Vice's New Season On HBO Will Be Less Stunt, More Substance

Vice's Second Season On HBO Aims For Substance Over Stunt
LOS ANGELES, CA - MARCH 13: Producer Eddy Moretti attends the Premiere of HBO's 'Vice' Season 2 at El Rey Theatre on March 13, 2014 in Los Angeles, California. (Photo by Angela Weiss/Getty Images)
LOS ANGELES, CA - MARCH 13: Producer Eddy Moretti attends the Premiere of HBO's 'Vice' Season 2 at El Rey Theatre on March 13, 2014 in Los Angeles, California. (Photo by Angela Weiss/Getty Images)

When Vice previewed the blockbuster finale of its eponymous HBO show last May, critics in the lunchtime screening peppered the hosts with questions about their chops and credibility as reporters.

Wasn’t this just a stunt, sending Dennis Rodman to North Korea? Could you really count this journalism? Do you think it’s cool to exploit the plight of North Koreans? Aren’t you guys just a bunch of hard-drinking hipsters from Williamsburg?

Vice brushed off the criticism then, but, judging from the two episodes it debuted at a packed Manhattan theater on Wednesday, the company seems to have taken it to heart. The new season appears to have fewer stunts and a lot more substance.

The first episode features, Shane Smith, Vice’s chief executive and globetrotting correspondent, examining the billions of taxpayer dollars being wasted in the jumbled reconstruction of Afghanistan.
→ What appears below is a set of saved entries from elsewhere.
(* ===== verification/Attackers.v ===== *)
(** The attackers of [rest_client/path_hopping_simulator/attackers.py] and
    the complete [step] of the simulation, which lets every attacker capture
    shares and choose nodes after the shares have moved.

    The classes differ in the choice of the monitored nodes, so they are one
    record with a [kind]; attributes that a class does not have are unused.
    [numpy.random.choice] is a parameter, with and without a size. *)

From Stdlib Require Import Ascii.
From S2P Require Import Prelude PyDict Simulator.

Inductive attacker_kind : Type :=
  | RandomNodeHopping
  | RandomPathHopping
  | IdealRandomPathHopping
  | OneNodePerPath
  | Fixed
  | Planned
  | Total.

Record Attacker : Type := mkAttacker {
  a_kind : attacker_kind;
  a_N : nat;
  a_K : nat;
  hop_period : Z;
  monitored_nodes : list node;
  captured_shares : list Share;
  hop_count : nat;
  node_collection : option (list node);
  path_collection : option (list path);
  own_flows : dict Z PHFlow;
  hop_index : nat;
  planned_active : list nat;
  planned_monitored : list nat
}.

Definition init_attacker (kind : attacker_kind) (N K : nat) (period : Z) (flows : dict Z PHFlow)
    : Attacker :=
  mkAttacker kind N K period [] [] 0 None None flows 1 [] [].

Definition set_monitored (a : Attacker) (ns : list node) (hops : nat) : Attacker :=
  mkAttacker (a_kind a) (a_N a) (a_K a) (hop_period a) ns (captured_shares a) hops
    (node_collection a) (path_collection a) (own_flows a) (hop_index a)
    (planned_active a) (planned_monitored a).
Definition set_node_collection (a : Attacker) (l : list node) : Attacker :=
  mkAttacker (a_kind a) (a_N a) (a_K a) (hop_period a) (monitored_nodes a) (captured_shares a)
    (hop_count a) (Some l) (path_collection a) (own_flows a) (hop_index a)
    (planned_active a) (planned_monitored a).
Definition set_path_collection (a : Attacker) (l : list path) : Attacker :=
  mkAttacker (a_kind a) (a_N a) (a_K a) (hop_period a) (monitored_nodes a) (captured_shares a)
    (hop_count a) (node_collection a) (Some l) (own_flows a) (hop_index a)
    (planned_active a) (planned_monitored a).
Definition add_captured (a : Attacker) (l : list Share) : Attacker :=
  mkAttacker (a_kind a) (a_N a) (a_K a) (hop_period a) (monitored_nodes a)
    (captured_shares a ++ l) (hop_count a) (node_collection a) (path_collection a) (own_flows a)
    (hop_index a) (planned_active a) (planned_monitored a).
Definition set_plan (a : Attacker) (i : nat) (active monitored : list nat) : Attacker :=
  mkAttacker (a_kind a) (a_N a) (a_K a) (hop_period a) (monitored_nodes a) (captured_shares a)
    (hop_count a) (node_collection a) (path_collection a) (own_flows a) i active monitored.

(** [reconstruct_captured_messages]: the sequence numbers with [K]
    different share numbers among the captured shares. *)
Definition reconstruct_captured_messages (a : Attacker) : list Z :=
  let shares := sorted_by (λ s, Z.of_nat (sh_seq s)) (captured_shares a) in
  omap (λ g : Z * list Share,
    if bool_decide (length (set_of (sh_num <$> g.2)) = a_K a) then Some g.1 else None)
    (groupby (λ s, Z.of_nat (sh_seq s)) shares).

(** [capture_shares] of [Attacker], and the override of [PlannedAttacker],
    which also notes the path of the node: [next(...)] raises
    [StopIteration] when the node is on none of the paths. *)
Definition path_of_node (ps : list path) (n : node) : res nat :=
  or_raise StopIteration (fst <$> list_find (λ p, n ∈ p) ps).

Definition capture_shares (a : Attacker) (n : node) (resident : list Share) : res Attacker :=
  let shares := vulnerable_shares n resident in
  match a_kind a with
  | Planned =>
      target ← Dict.getitem (own_flows a) 0%Z;
      i ← path_of_node (paths target) n;
      let monitored := set_add i (planned_monitored a) in
      let active := if bool_decide (0 < length shares) then set_add i (planned_active a)
                    else planned_active a in
      Ok (add_captured (set_plan a (hop_index a) active monitored) shares)
  | _ => Ok (add_captured a shares)
  end.

(** [monitor] *)
Definition monitor (ns : dict node (list Share)) (a : Attacker) : res Attacker :=
  foldM (λ a n, r ← Dict.getitem ns n; capture_shares a n r) a (monitored_nodes a).

Section select.
Context {RNG : Type}.
Variable choice_nodes : list node → nat → M RNG (list node).
Variable choice_indices : list nat → nat → M RNG (list nat).
Variable choice_one : list node → M RNG node.

(** [simulation_time % self._hop_period == 0] *)
Definition at_period (time period : Z) : res bool :=
  if bool_decide (period = 0)%Z then Raise ZeroDivisionError
  else Ok (bool_decide (time `mod` period = 0)%Z).

(** [p_i[i]] over the paths. *)
Definition nodes_at_hop (ps : list path) (i : nat) : res (list node) :=
  set_of <$> mapR (λ p : path, or_raise IndexError (p !! i)) ps.

(** [{np.random.choice(p_i) for p_i in ...}]: one node of each path. *)
Definition one_node_each (ps : list path) : M RNG (list node) :=
  picked ← foldS (λ acc p, n ← choice_one p; mret (acc ++ [n])) [] ps;
  mret (set_of picked).

(** [select_monitored_nodes] of each class; [flow0] is [flows[0]]. *)
Definition select_random_node (nodes : list node) (flow0 : res PHFlow) (time : Z) (a : Attacker)
    : M RNG Attacker :=
  a1 ← lift (match node_collection a with
             | Some _ => Ok a
             | None => target ← flow0;
                 Ok (set_node_collection a (sorted_by id
                   (filter (λ n, n ≠ source_node target ∧ n ≠ sink_node target) nodes)))
             end);
  now ← lift (at_period time (hop_period a1));
  if (now : bool) then
    picked ← choice_nodes (default [] (node_collection a1)) (a_K a1);
    mret (set_monitored a1 (set_of picked) (S (hop_count a1)))
  else mret a1.

Definition select_random_path (flow0 : res PHFlow) (time : Z) (a : Attacker) : M RNG Attacker :=
  target ← lift flow0;
  let collection := match node_collection a with
                    | Some l => l
                    | None => omap (λ p : path, if bool_decide (length p ≤ 2) then None else p !! 1)
                                (paths target)
                    end in
  let a1 := set_node_collection a (sorted_by id collection) in
  now ← lift (at_period time (hop_period a1));
  if (now : bool) then
    picked ← choice_nodes (sorted_by id collection) (a_K a1);
    mret (set_monitored a1 (set_of picked) (S (hop_count a1)))
  else mret a1.

Definition select_ideal (flow0 : res PHFlow) (time : Z) (a : Attacker) : M RNG Attacker :=
  target ← lift flow0;
  let collection := default (interior <$> paths target) (path_collection a) in
  let a1 := set_path_collection a collection in
  now ← lift (at_period time (hop_period a1));
  if (now : bool) then
    picked ← choice_indices (seq 0 (length collection)) (a_K a1);
    ps ← lift (mapR (λ i, or_raise IndexError (collection !! i)) picked);
    mret (set_monitored a1 (set_of (concat ps)) (S (hop_count a1)))
  else mret a1.

(** The test of this class is [simulation_time & self._hop_period == 0]:
    a bitwise and, not a remainder. *)
Definition select_one_node_per_path (flow0 : res PHFlow) (time : Z) (a : Attacker)
    : M RNG Attacker :=
  target ← lift flow0;
  let collection := default (interior <$> paths target) (path_collection a) in
  let a1 := set_path_collection a collection in
  if bool_decide (Z.land time (hop_period a1) = 0)%Z then
    picked ← choice_indices (seq 0 (length collection)) (a_K a1);
    ps ← lift (mapR (λ i, or_raise IndexError (collection !! i)) picked);
    ns ← one_node_each ps;
    mret (set_monitored a1 ns (S (hop_count a1)))
  else mret a1.

Definition select_fixed (flow0 : res PHFlow) (a : Attacker) : M RNG Attacker :=
  target ← lift flow0;
  match path_collection a with
  | Some _ => mret a
  | None =>
      let collection := interior <$> paths target in
      picked ← choice_indices (seq 0 (length collection)) (a_K a);
      ps ← lift (mapR (λ i, or_raise IndexError (collection !! i)) picked);
      ns ← one_node_each ps;
      mret (set_monitored (set_path_collection a collection) ns 1)
  end.

Definition select_planned (time : Z) (a : Attacker) : M RNG Attacker :=
  target ← lift (Dict.getitem (own_flows a) 0%Z);
  now ← lift (at_period time (hop_period a));
  a1 ← (if (now : bool) then
    longest ← lift (match paths target with
                    | [] => Raise ValueError
                    | ps => Ok (foldr max 0 (length <$> ps))
                    end);
    let a0 := if bool_decide (longest ≤ hop_index a ∨ length (planned_monitored a) = a_N a)
              then set_plan a 1 [] [] else a in
    at_hop ← lift (nodes_at_hop (paths target) (hop_index a0));
    monitored ← lift (mapR (λ i, or_raise IndexError (paths target !! i)) (planned_monitored a0));
    monitored_at_hop ← lift (nodes_at_hop monitored (hop_index a0));
    let possible := filter (λ n, n ∉ monitored_at_hop) at_hop in
    if bool_decide (length possible ≤ a_K a0)
    then mret (set_monitored a0 possible (hop_count a0))
    else picked ← choice_nodes possible (a_K a0); mret (set_monitored a0 picked (hop_count a0))
  else mret a);
  mret (set_plan a1 (S (hop_index a1)) (planned_active a1) (planned_monitored a1)).

Definition select_total (flow0 : res PHFlow) (a : Attacker) : M RNG Attacker :=
  if bool_decide (length (monitored_nodes a) = 0) then
    target ← lift flow0;
    ns ← lift (nodes_at_hop (paths target) 1);
    mret (set_monitored a ns (hop_count a))
  else mret a.

Definition select_monitored_nodes (nodes : list node) (flow0 : res PHFlow) (time : Z)
    (a : Attacker) : M RNG Attacker :=
  match a_kind a with
  | RandomNodeHopping => select_random_node nodes flow0 time a
  | RandomPathHopping => select_random_path flow0 time a
  | IdealRandomPathHopping => select_ideal flow0 time a
  | OneNodePerPath => select_one_node_per_path flow0 time a
  | Fixed => select_fixed flow0 a
  | Planned => select_planned time a
  | Total => select_total flow0 a
  end.

(** [create] of the classes: the first selection is made for time 1, by the
    planned attacker for time 0. *)
Definition create_attacker (kind : attacker_kind) (N K : nat) (nodes : list node)
    (flows : dict Z PHFlow) (period : Z) : M RNG Attacker :=
  select_monitored_nodes nodes (Dict.getitem flows 0%Z)
    (match kind with Planned => 0 | _ => 1 end) (init_attacker kind N K period flows).

(** * The simulation *)

Record Simulation : Type := mkSim {
  ticks : Z;
  sim_nodes : dict node (list Share);
  sim_flows : dict Z PHFlow;
  attackers : list Attacker
}.

(** [PathHoppingSimulation.create] *)
Definition create_simulation (graph_nodes : list node) (flows : list PHFlow) : Simulation :=
  mkSim 1 (Dict.of_pairs ((λ n, (n, [])) <$> graph_nodes))
    (Dict.of_pairs ((λ f, (flow_id f, f)) <$> flows)) [].

Definition add_attacker (sim : Simulation) (a : Attacker) : Simulation :=
  mkSim (ticks sim) (sim_nodes sim) (sim_flows sim) (attackers sim ++ [a]).

(** [step] *)
Definition step (sim : Simulation) : M RNG Simulation :=
  '(fs, ns) ← step_network choice_indices (sim_flows sim) (sim_nodes sim);
  attackers' ← foldS (λ acc a,
    a1 ← lift (monitor ns a);
    a2 ← select_monitored_nodes (Dict.keys ns) (Dict.getitem fs 0%Z) (ticks sim) a1;
    mret (acc ++ [a2])) [] (attackers sim);
  mret (mkSim (ticks sim + 1) ns fs attackers').
End select.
In the show’s other half – each episode is split into two dispatches from far-flung locales -- host Ben Anderson patrolled the favelas of Rio de Janeiro with Brazilian commandoes toting assault rifles as they attempt to root out drug gangs ahead of the FIFA World Cup later this year.

In the second episode, Smith helicoptered over Greenland’s glaciers as they melt and broke off into the sea. And producer Fazeelat Aslam tagged along with a nonprofit as it freed indentured workers from a brick kiln in Pakistan, exposing one of the many arenas of modern slavery.

“We hope to be as frequent in your lives as ’60 Minutes’ was for the last generation,” Eddy Moretti, Vice’s chief creative director, told the audience.

And it felt more like a serious new format. Sure, traces of Vice’s gritty rawness shone through – occasional off-the-cuff swear words, segments with preposterously plentiful bricks of cocaine.

But the company -- flush with recent investment money and advertising revenue estimated to exceed fellow digital upstarts BuzzFeed and Gawker Media combined – appears to have come into its own.

“We’ve hit our stride,” Moretti told The Huffington Post in an interview at the premiere’s after-party.

Only three years ago, Moretti, Smith and company were reamed out by The New York Times media columnist David Carr in the documentary chronicling a struggles of newspapers, “Page One.”

After Smith essentially justified Vice’s partnership with CNN by saying he and his cadre of bespectacled filmmakers were uncovering more riveting tales of feces-covered beaches in war-torn Liberia than the Gray Lady’s Africa correspondents, Carr snapped.

“Time out. Before you ever went there, we’ve had reporters there reporting on genocide after genocide,” Carr rasped. “Just because you put on a fucking safari helmet and looked at some poop doesn’t give you the right to insult what we do.”

Smith was cowed: “I’m not a journalist. I’m not there to report,” he said. “I’m just talking about, you know, ‘look what I saw.’”

But the Times, and the times, have changed. What Smith is doing is reporting. And Moretti told HuffPost that Vice has since buried the hatchet with Carr, calling him now an “interested supporter.”

“That was an unfortunate comparison,” he admitted, referring to the CNN comment.

But is it really so far off now? With the launch of Vice News, a separate channel for its international reporting, earlier this month, the company has entered a space previously occupied by more staid outlets news and established, from GlobalPost to CNN. It has poached reporters from BBC News.

Rupert Murdoch even bought a 5 percent stake in the company last year, leading some to question whether Vice had lost its hipster credibility.

“Every time Vice brings in money, people go, ‘Oh no, there goes the credibility,’” Moretti said. “And if you don’t have a core identity, as you grow you can experience an identity crisis. We realized ours and we perfected it.”

Sure, the reporting may be more serious. Vice News correspondent Simon Ostrovsky’s dispatches from Ukraine and the Crimea over the last month have cemented that. But Moretti said Vice's old ethos was still present.

“There’s still moments of Shane going, ‘Fuck, that scares the shit out of me,’” Moretti said, as he tasted a fresh margarita. “But the journalism is tighter.”